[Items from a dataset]
:::::
(** A run over rows that are all settled, [n] of them with a path: nothing
    is ever handed to the pool or fetched, and the entries read so far are
    counted as scheduled, completed and skipped, and as nothing else. *)
Definition settled_inv (env : Env) (skip_existing : bool) (c0 : WOFClone)
    (n : nat) (s : Sys) : Prop :=
  let c := job (st s) in
  pending s = [] ∧ finished s = [] ∧ detached (st s) = [] ∧
  get_requests (trace (st s)) = [] ∧
  Source c = Source c0 ∧ Dest c = Dest c0 ∧ retries c = [] ∧
  Success c = 0 ∧ Error c = 0 ∧
  ∃ (k : nat) (rows : list (gmap string string)),
    reader s = Row <$> rows ∧ Forall (settled env skip_existing c0) rows ∧
    (k + length (manifest_paths rows) = n)%nat ∧
    Scheduled c = wrap64 (Z.of_nat k) ∧ Completed c = wrap64 (Z.of_nat k) ∧
    Skipped c = wrap64 (Z.of_nat k) ∧
    match pc s with
    | InLoop => True
    | InitialWait => rows = []
    | Returned r => r = None ∧ rows = []
    | _ => False
    end.

(** The end of a run over one row whose local copy equals the remote
    one. *)
Definition ex_same_final : Sys :=
  default ex_start
    (exec env_same false false [Coord; Coord; Coord]
       (CloneMetaFile (fresh "http://src/" "dest") (Ok [ex_row "a"]))).

(** A move that is not the run of a detached write. *)
Definition no_write (ch : Choice) : Prop :=
  match ch with Write _ => False | _ => True end.

(** Some interleaving without a write takes [s] to the return of
    [CloneMetaFile]; the writes in flight in [s] are then still in flight. *)
Definition can_return (env : Env) (skip_existing force_updates : bool)
    (s : Sys) : Prop :=
  ∃ script s' r,
    Forall no_write script ∧
    exec env skip_existing force_updates script s = Some s' ∧
    pc s' = Returned r ∧
    detached (st s) `prefix_of` detached (st s').

(** The paths of the rows that a reader yields, in order. *)
Definition item_paths (items : list ReadItem) : list string :=
  omap (λ it, match it with Row row => row !! "path" | ReadErr _ => None end)
    items.

Definition task_path (t : Task) : string :=
  match t with InitialUnit rel_path _ | RetryUnit rel_path => rel_path end.

(** A call to the outside is made for the entry [rel_path] of a job from
    [source] to [dest]: a HEAD or GET request for its remote, a stat, a hash
    or a write of its local file, or a stat or the creation of the directory
    of that file. *)
Definition event_for (env : Env) (source dest rel_path : string)
    (ev : Event) : Prop :=
  let remote := source +:+ rel_path in
  let local := path_Join env dest rel_path in
  match ev with
  | EvStat name _ => name = local ∨ name = path_Dir env local
  | EvMkdirAll name => name = path_Dir env local
  | EvHashFile name _ => name = local
  | EvDo method url _ => (method = "HEAD" ∨ method = "GET") ∧ url = remote
  | EvWriteFile name _ _ => name = local
  end.

Definition within (env : Env) (source dest : string) (paths : list string)
    (ev : Event) : Prop :=
  ∃ rel_path, rel_path ∈ paths ∧ event_for env source dest rel_path ev.

Definition write_within (env : Env) (dest : string) (paths : list string)
    (w : string * bytes) : Prop :=
  ∃ rel_path, rel_path ∈ paths ∧ w.1 = path_Join env dest rel_path.

(** In a run of a job from [source] to [dest], everything in flight and
    every call made so far is for a path of [paths]. *)
Definition manifest_inv (env : Env) (source dest : string)
    (paths : list string) (s : Sys) : Prop :=
  Source (job (st s)) = source ∧ Dest (job (st s)) = dest ∧
  Forall (.∈ paths) (item_paths (reader s)) ∧
  Forall (λ t, task_path t ∈ paths) (pending s) ∧
  Forall (.∈ paths) (retries (job (st s))) ∧
  Forall (write_within env dest paths) (detached (st s)) ∧
  Forall (within env source dest paths) (trace (st s)).

(** Every event of an explicit trace, and every write of an explicit list,
    is for the path [p]. *)
Ltac solve_within p :=
  repeat first
    [ done
    | apply Forall_cons; split;
      [exists p; split; [done|by cbn; auto]|]
    | apply Forall_app; split; [done|];
      apply Forall_cons; split; [by exists p|by apply Forall_nil_2] ].

(** * Proofs *)

(** ** Arithmetic of the counters *)

Lemma wrap64_small z : int64_range z → wrap64 z = z.
Proof.
  unfold int64_range, wrap64. intros H.
  rewrite Z.mod_small; lia.
Qed.

Lemma wrap64_add_l a b : wrap64 (wrap64 a + b) = wrap64 (a + b).
Proof.
  unfold wrap64.
  replace ((a + 2 ^ 63) `mod` 2 ^ 64 - 2 ^ 63 + b + 2 ^ 63)
    with ((a + 2 ^ 63) `mod` 2 ^ 64 + b) by lia.
  rewrite Zplus_mod_idemp_l. do 2 f_equal. lia.
Qed.

Lemma wrap64_range z : int64_range (wrap64 z).
Proof.
  unfold int64_range, wrap64.
  pose proof (Z.mod_pos_bound (z + 2 ^ 63) (2 ^ 64)). lia.
Qed.

Lemma wrap64_literal z :
  -9223372036854775808 ≤ z < 9223372036854775808 → wrap64 z = z.
Proof. intros H. apply wrap64_small. exact H. Qed.

(** ** The change detector *)

(** [Fetch] turns a transport error and a status other than 200 into its
    own error; the call is recorded either way. *)
Lemma Fetch_fails env method url s e :
  fetch_error (env_Do env (now s) method url) = Some e →
  Fetch env method url s
  = (Fail e, mkState (job s)
               (EvDo method url (env_Do env (now s) method url) :: trace s)
               (detached s)).
Proof.
  unfold fetch_error. intros H. unfold_code. run_M.
  destruct (env_Do env _ _ _) as [rsp|e'].
  - destruct (StatusCode rsp =? 200) eqn:E; [done|]. cbn. congruence.
  - cbn. congruence.
Qed.

(** C5.  When the probe of [HasHashChanged] fails, because the transport
    returns an error or because the status is not 200, the comparison answers
    "changed" and hands that error to its caller. *)
Theorem C5_failed_probe_reports_changed env local_hash remote s e :
  fetch_error (env_Do env (now s) "HEAD" remote) = Some e →
  (HasHashChanged env local_hash remote s).1 = (true, Some e).
Proof.
  intros H. unfold HasHashChanged. run_M.
  by rewrite (Fetch_fails _ _ _ _ _ H).
Qed.

Lemma C5_failed_probe_witness :
  (HasHashChanged env_down "h" "http://src/a" (fresh "http://src/" "dest")).1
  = (true, Some "connection refused").
Proof. apply C5_failed_probe_reports_changed. reflexivity. Defined.

(** [HasChanged] passes the same answer on when the local file could be
    hashed. *)
Lemma HasChanged_failed_probe env local remote s h e :
  env_HashFile env (now s) local = Ok h →
  fetch_error (env_Do env (S (now s)) "HEAD" remote) = Some e →
  (HasChanged env local remote s).1 = (true, Some e).
Proof.
  intros Hh H. unfold HasChanged, HasHashChanged, utils_HashFile. run_M.
  rewrite Hh. run_M.
  by rewrite (Fetch_fails env "HEAD" remote
                (mkState (job s) (EvHashFile local (Ok h) :: trace s) (detached s)) e H).
Qed.

(** A probe answered with 200 whose validator equals [local_hash] makes
    [HasHashChanged] answer "unchanged", with a single HEAD request. *)
Lemma HasHashChanged_same env local_hash remote s rsp :
  env_Do env (now s) "HEAD" remote = Ok rsp →
  StatusCode rsp = 200 →
  local_hash = remote_fingerprint rsp →
  HasHashChanged env local_hash remote s
  = ((false, None),
     mkState (job s) (EvDo "HEAD" remote (Ok rsp) :: trace s) (detached s)).
Proof.
  intros HDo H200 Hfp. unfold remote_fingerprint in Hfp.
  unfold_code. run_M. rewrite HDo. run_M. rewrite H200. run_M.
  rewrite <- Hfp, String.eqb_refl. done.
Qed.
:::::
From the first line of the data through the line with "(rows : list", quote each line exactly and add nothing else.

(** A run over rows that are all settled, [n] of them with a path: nothing
    is ever handed to the pool or fetched, and the entries read so far are
    counted as scheduled, completed and skipped, and as nothing else. *)
Definition settled_inv (env : Env) (skip_existing : bool) (c0 : WOFClone)
    (n : nat) (s : Sys) : Prop :=
  let c := job (st s) in
  pending s = [] ∧ finished s = [] ∧ detached (st s) = [] ∧
  get_requests (trace (st s)) = [] ∧
  Source c = Source c0 ∧ Dest c = Dest c0 ∧ retries c = [] ∧
  Success c = 0 ∧ Error c = 0 ∧
  ∃ (k : nat) (rows : list (gmap string string)),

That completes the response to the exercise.